━━━ DATA TO EXAMINE ━━━

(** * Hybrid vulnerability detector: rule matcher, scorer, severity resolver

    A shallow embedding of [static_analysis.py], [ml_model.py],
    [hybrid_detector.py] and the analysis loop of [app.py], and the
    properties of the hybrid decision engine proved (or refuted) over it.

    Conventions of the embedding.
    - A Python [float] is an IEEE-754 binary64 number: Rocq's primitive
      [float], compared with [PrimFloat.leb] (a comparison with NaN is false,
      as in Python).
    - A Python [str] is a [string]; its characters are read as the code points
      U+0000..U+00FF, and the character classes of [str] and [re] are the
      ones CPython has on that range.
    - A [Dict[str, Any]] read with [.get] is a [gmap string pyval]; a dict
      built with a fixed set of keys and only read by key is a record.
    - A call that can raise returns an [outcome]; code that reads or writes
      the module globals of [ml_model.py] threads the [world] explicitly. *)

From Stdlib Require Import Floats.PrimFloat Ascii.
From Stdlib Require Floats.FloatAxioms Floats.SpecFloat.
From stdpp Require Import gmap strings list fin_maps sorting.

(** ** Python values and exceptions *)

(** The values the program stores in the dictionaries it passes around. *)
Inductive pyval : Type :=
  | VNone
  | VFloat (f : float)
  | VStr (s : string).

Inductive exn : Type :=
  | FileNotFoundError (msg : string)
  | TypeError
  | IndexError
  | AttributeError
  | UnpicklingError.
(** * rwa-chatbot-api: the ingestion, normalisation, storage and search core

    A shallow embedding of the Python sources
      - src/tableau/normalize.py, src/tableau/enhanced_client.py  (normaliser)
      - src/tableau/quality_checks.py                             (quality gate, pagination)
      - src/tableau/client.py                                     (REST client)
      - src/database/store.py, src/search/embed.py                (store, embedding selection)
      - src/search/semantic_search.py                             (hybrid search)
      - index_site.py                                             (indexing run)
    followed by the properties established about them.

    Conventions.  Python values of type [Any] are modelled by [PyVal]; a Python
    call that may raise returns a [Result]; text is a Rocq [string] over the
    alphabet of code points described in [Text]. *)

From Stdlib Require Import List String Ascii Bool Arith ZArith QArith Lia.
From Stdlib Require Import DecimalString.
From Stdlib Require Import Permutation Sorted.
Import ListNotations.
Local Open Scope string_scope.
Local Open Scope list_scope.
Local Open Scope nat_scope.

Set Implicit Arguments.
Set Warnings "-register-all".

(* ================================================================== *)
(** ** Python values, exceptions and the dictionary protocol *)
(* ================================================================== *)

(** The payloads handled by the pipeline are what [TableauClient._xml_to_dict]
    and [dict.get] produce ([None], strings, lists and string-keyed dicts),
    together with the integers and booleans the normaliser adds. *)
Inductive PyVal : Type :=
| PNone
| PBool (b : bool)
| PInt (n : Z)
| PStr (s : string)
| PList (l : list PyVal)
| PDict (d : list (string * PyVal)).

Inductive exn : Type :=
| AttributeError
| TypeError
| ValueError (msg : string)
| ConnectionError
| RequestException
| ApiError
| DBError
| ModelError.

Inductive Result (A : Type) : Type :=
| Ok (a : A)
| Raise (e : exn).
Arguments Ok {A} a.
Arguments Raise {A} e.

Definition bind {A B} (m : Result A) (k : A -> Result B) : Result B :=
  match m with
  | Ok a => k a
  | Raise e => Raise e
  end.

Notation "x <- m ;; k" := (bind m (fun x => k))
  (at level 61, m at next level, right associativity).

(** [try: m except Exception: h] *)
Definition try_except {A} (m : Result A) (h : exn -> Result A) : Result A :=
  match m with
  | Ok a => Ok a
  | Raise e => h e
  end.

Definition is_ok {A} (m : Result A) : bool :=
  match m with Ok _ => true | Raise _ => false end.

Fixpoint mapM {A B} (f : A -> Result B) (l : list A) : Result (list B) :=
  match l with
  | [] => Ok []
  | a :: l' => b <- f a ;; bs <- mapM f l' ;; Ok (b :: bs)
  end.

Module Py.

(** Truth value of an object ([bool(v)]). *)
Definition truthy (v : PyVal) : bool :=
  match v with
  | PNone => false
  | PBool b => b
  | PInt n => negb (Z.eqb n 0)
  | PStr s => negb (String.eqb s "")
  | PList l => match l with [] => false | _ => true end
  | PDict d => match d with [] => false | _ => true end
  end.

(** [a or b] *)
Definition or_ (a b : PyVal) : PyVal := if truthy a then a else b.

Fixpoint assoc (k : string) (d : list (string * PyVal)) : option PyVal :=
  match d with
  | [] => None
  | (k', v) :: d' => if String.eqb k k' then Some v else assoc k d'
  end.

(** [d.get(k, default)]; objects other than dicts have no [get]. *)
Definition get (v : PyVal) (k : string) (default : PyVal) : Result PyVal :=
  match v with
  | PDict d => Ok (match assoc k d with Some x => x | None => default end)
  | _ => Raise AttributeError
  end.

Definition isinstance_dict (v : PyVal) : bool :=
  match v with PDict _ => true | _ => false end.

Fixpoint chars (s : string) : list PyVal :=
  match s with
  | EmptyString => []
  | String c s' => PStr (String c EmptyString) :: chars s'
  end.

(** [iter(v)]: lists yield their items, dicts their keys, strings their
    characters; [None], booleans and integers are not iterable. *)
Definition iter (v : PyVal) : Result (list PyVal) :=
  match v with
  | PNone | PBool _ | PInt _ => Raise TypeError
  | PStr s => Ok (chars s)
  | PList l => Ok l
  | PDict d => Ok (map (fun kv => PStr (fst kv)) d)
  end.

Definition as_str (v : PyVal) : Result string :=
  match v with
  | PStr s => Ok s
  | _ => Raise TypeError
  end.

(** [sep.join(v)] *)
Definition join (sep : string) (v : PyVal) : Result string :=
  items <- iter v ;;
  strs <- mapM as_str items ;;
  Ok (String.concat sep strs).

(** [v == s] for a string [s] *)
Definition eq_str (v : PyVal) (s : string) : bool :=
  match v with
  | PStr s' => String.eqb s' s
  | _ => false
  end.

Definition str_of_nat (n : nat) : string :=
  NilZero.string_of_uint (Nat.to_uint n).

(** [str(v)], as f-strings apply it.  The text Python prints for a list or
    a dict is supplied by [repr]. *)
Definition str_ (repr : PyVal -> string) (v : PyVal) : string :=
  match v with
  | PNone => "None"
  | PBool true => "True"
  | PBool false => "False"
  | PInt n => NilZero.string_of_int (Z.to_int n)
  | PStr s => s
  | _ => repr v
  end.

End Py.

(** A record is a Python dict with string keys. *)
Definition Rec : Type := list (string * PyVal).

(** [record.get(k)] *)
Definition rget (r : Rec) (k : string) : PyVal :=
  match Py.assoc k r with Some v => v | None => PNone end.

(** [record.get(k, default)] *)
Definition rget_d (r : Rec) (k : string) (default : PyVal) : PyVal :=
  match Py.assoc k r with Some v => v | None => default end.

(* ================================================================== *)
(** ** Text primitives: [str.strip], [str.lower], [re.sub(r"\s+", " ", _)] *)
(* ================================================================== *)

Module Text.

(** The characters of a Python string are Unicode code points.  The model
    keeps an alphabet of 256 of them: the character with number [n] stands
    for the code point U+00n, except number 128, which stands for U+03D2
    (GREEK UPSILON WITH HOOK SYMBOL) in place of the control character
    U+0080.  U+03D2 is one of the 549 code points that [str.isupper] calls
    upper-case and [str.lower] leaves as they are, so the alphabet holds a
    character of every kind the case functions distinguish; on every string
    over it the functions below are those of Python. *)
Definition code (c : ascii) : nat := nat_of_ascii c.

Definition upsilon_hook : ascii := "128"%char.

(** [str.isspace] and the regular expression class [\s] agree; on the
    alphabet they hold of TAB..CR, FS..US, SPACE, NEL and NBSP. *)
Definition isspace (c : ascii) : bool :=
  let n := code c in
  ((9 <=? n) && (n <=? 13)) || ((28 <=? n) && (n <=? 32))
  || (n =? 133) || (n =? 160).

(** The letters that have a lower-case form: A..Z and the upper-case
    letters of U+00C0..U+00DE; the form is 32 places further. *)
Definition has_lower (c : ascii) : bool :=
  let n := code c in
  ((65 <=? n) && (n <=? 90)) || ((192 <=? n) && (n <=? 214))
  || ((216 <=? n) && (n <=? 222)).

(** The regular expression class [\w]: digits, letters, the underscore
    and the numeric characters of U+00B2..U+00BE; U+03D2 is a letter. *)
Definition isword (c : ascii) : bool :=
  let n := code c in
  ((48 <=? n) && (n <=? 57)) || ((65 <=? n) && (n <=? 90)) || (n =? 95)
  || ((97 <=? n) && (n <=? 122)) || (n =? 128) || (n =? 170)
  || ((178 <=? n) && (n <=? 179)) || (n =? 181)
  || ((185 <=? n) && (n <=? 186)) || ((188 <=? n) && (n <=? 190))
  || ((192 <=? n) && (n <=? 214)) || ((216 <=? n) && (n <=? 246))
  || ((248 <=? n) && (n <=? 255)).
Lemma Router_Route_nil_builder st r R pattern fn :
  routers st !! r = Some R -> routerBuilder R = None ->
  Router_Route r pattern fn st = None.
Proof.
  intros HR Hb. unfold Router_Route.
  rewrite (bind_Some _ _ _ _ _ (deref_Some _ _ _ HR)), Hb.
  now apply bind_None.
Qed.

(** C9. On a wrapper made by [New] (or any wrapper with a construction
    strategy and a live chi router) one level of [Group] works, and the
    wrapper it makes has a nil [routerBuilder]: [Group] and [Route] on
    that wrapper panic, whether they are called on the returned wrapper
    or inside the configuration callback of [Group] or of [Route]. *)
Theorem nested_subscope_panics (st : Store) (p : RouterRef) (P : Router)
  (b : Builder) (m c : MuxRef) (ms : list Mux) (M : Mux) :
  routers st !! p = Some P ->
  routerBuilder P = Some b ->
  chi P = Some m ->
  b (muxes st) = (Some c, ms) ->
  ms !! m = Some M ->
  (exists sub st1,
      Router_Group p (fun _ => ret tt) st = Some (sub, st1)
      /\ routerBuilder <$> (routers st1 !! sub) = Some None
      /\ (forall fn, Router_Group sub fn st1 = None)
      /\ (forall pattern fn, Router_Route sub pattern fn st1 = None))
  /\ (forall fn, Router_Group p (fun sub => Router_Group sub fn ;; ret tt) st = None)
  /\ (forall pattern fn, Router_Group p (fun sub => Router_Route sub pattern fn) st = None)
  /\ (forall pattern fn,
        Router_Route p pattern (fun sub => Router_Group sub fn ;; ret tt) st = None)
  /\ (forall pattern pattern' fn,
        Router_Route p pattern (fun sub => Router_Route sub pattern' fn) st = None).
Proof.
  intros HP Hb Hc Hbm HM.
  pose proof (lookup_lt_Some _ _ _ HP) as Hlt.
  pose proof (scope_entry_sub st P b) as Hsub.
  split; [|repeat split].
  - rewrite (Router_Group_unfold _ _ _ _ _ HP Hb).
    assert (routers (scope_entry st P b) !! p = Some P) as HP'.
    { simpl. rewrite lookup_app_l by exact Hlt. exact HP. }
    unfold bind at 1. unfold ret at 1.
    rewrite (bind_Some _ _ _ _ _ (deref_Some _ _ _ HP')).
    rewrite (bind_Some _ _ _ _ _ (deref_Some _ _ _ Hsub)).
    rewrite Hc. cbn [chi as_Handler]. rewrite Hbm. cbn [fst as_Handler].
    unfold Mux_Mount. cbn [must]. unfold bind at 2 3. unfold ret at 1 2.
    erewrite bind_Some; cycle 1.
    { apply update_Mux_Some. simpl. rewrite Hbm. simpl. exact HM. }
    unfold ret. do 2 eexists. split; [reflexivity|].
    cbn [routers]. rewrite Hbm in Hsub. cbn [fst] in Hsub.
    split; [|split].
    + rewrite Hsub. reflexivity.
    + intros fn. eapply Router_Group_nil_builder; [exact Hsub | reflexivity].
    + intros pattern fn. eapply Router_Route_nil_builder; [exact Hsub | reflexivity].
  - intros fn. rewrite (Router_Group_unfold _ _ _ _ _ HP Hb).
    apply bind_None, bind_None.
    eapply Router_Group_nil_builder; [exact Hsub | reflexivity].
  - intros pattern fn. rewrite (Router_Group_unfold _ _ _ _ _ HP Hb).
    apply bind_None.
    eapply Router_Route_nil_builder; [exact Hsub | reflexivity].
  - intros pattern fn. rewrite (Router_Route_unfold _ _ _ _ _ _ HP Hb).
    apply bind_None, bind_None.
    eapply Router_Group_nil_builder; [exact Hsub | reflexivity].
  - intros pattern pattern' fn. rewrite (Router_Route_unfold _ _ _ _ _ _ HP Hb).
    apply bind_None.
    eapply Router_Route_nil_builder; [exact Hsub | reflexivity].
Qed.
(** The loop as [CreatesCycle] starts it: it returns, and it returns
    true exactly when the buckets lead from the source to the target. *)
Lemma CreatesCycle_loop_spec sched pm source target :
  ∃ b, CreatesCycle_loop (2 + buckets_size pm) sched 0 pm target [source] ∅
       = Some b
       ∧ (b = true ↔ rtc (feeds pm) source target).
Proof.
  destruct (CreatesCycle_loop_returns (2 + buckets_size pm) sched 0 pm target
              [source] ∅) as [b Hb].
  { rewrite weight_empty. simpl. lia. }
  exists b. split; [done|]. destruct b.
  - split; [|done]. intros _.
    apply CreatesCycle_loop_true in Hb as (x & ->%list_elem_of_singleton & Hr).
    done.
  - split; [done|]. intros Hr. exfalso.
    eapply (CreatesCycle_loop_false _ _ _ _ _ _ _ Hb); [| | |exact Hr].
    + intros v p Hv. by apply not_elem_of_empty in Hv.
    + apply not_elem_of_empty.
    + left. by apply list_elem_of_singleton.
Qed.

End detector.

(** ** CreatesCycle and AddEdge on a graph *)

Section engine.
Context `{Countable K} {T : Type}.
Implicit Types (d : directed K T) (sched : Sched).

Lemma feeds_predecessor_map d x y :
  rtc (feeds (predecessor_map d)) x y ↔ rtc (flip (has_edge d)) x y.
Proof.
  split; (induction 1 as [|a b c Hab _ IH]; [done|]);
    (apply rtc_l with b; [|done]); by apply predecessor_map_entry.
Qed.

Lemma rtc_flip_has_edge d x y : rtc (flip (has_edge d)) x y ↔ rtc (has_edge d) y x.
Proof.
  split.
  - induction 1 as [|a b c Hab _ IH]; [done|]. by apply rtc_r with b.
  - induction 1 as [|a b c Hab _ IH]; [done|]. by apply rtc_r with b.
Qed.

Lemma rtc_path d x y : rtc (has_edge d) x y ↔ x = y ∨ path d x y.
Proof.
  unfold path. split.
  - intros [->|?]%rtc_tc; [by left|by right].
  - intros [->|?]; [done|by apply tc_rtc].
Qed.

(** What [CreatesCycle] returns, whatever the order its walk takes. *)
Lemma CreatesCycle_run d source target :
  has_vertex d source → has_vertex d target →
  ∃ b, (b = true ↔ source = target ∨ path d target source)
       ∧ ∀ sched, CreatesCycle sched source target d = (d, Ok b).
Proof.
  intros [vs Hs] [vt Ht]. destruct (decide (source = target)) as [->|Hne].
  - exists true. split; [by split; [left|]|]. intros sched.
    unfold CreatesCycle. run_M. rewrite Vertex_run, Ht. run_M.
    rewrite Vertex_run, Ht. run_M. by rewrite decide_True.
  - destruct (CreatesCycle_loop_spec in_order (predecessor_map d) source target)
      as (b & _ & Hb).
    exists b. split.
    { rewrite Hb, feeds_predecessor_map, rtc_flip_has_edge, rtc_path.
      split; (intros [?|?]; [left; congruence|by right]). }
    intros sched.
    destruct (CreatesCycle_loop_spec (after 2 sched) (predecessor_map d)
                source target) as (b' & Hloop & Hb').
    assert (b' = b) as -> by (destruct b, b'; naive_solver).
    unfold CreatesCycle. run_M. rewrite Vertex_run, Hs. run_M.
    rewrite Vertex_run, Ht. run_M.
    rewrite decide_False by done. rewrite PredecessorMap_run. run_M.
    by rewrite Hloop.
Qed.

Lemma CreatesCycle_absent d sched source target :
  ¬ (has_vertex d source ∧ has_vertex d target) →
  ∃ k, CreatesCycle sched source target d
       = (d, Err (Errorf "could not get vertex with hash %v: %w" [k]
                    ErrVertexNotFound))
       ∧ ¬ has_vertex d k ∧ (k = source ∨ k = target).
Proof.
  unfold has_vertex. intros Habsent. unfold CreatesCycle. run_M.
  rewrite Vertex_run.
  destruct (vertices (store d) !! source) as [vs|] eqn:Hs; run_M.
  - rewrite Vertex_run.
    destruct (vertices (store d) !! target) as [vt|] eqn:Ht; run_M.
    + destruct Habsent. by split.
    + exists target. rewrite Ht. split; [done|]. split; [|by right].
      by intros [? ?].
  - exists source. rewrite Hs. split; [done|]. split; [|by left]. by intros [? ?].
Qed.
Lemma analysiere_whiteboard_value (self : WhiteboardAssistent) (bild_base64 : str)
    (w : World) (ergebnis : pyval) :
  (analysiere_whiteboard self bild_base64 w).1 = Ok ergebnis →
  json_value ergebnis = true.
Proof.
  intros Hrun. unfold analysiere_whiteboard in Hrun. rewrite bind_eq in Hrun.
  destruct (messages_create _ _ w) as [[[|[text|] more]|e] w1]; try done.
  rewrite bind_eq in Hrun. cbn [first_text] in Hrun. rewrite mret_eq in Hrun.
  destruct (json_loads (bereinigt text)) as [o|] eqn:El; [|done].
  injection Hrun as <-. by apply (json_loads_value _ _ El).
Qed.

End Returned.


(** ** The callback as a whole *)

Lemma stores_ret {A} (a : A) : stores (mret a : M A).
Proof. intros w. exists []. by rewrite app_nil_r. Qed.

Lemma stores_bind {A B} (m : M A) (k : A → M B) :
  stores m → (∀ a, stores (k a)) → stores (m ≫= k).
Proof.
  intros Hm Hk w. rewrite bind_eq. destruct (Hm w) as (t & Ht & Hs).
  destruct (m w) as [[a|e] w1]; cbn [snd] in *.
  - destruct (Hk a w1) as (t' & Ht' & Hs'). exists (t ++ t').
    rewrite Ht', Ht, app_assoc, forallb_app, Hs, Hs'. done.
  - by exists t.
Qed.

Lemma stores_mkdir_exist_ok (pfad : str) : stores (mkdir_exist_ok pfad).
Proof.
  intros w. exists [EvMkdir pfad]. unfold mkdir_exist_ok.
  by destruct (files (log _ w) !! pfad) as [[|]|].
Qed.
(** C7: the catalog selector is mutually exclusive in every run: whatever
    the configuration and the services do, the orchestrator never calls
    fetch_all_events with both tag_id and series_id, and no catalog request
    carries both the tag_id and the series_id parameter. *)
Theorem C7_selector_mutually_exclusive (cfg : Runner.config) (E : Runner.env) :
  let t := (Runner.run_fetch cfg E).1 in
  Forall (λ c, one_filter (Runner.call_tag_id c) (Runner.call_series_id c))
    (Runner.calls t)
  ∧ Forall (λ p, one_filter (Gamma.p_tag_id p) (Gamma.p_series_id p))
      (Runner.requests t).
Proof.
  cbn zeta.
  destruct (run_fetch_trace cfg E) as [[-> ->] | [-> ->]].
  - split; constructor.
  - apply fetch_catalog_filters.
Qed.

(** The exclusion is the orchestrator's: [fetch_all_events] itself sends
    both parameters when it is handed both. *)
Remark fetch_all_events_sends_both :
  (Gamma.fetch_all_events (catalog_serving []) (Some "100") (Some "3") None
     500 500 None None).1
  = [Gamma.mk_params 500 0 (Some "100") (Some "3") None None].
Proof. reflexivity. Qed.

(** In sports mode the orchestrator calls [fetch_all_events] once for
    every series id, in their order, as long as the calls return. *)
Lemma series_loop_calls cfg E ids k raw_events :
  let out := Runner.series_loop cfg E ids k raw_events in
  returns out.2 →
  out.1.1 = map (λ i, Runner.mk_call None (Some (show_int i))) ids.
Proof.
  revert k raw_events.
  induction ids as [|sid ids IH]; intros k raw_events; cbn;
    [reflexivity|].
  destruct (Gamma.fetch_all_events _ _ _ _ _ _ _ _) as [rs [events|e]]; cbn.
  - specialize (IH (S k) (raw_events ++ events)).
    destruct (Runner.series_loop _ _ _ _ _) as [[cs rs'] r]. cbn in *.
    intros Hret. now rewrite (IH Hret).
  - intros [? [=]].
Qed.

━━━

■ **PROBLEM DETAILS**: The word to look for is "stands"; copy out every line of the entries that holds it.

■ **OUTPUT BELOW**:
    keeps an alphabet of 256 of them: the character with number [n] stands
    for the code point U+00n, except number 128, which stands for U+03D2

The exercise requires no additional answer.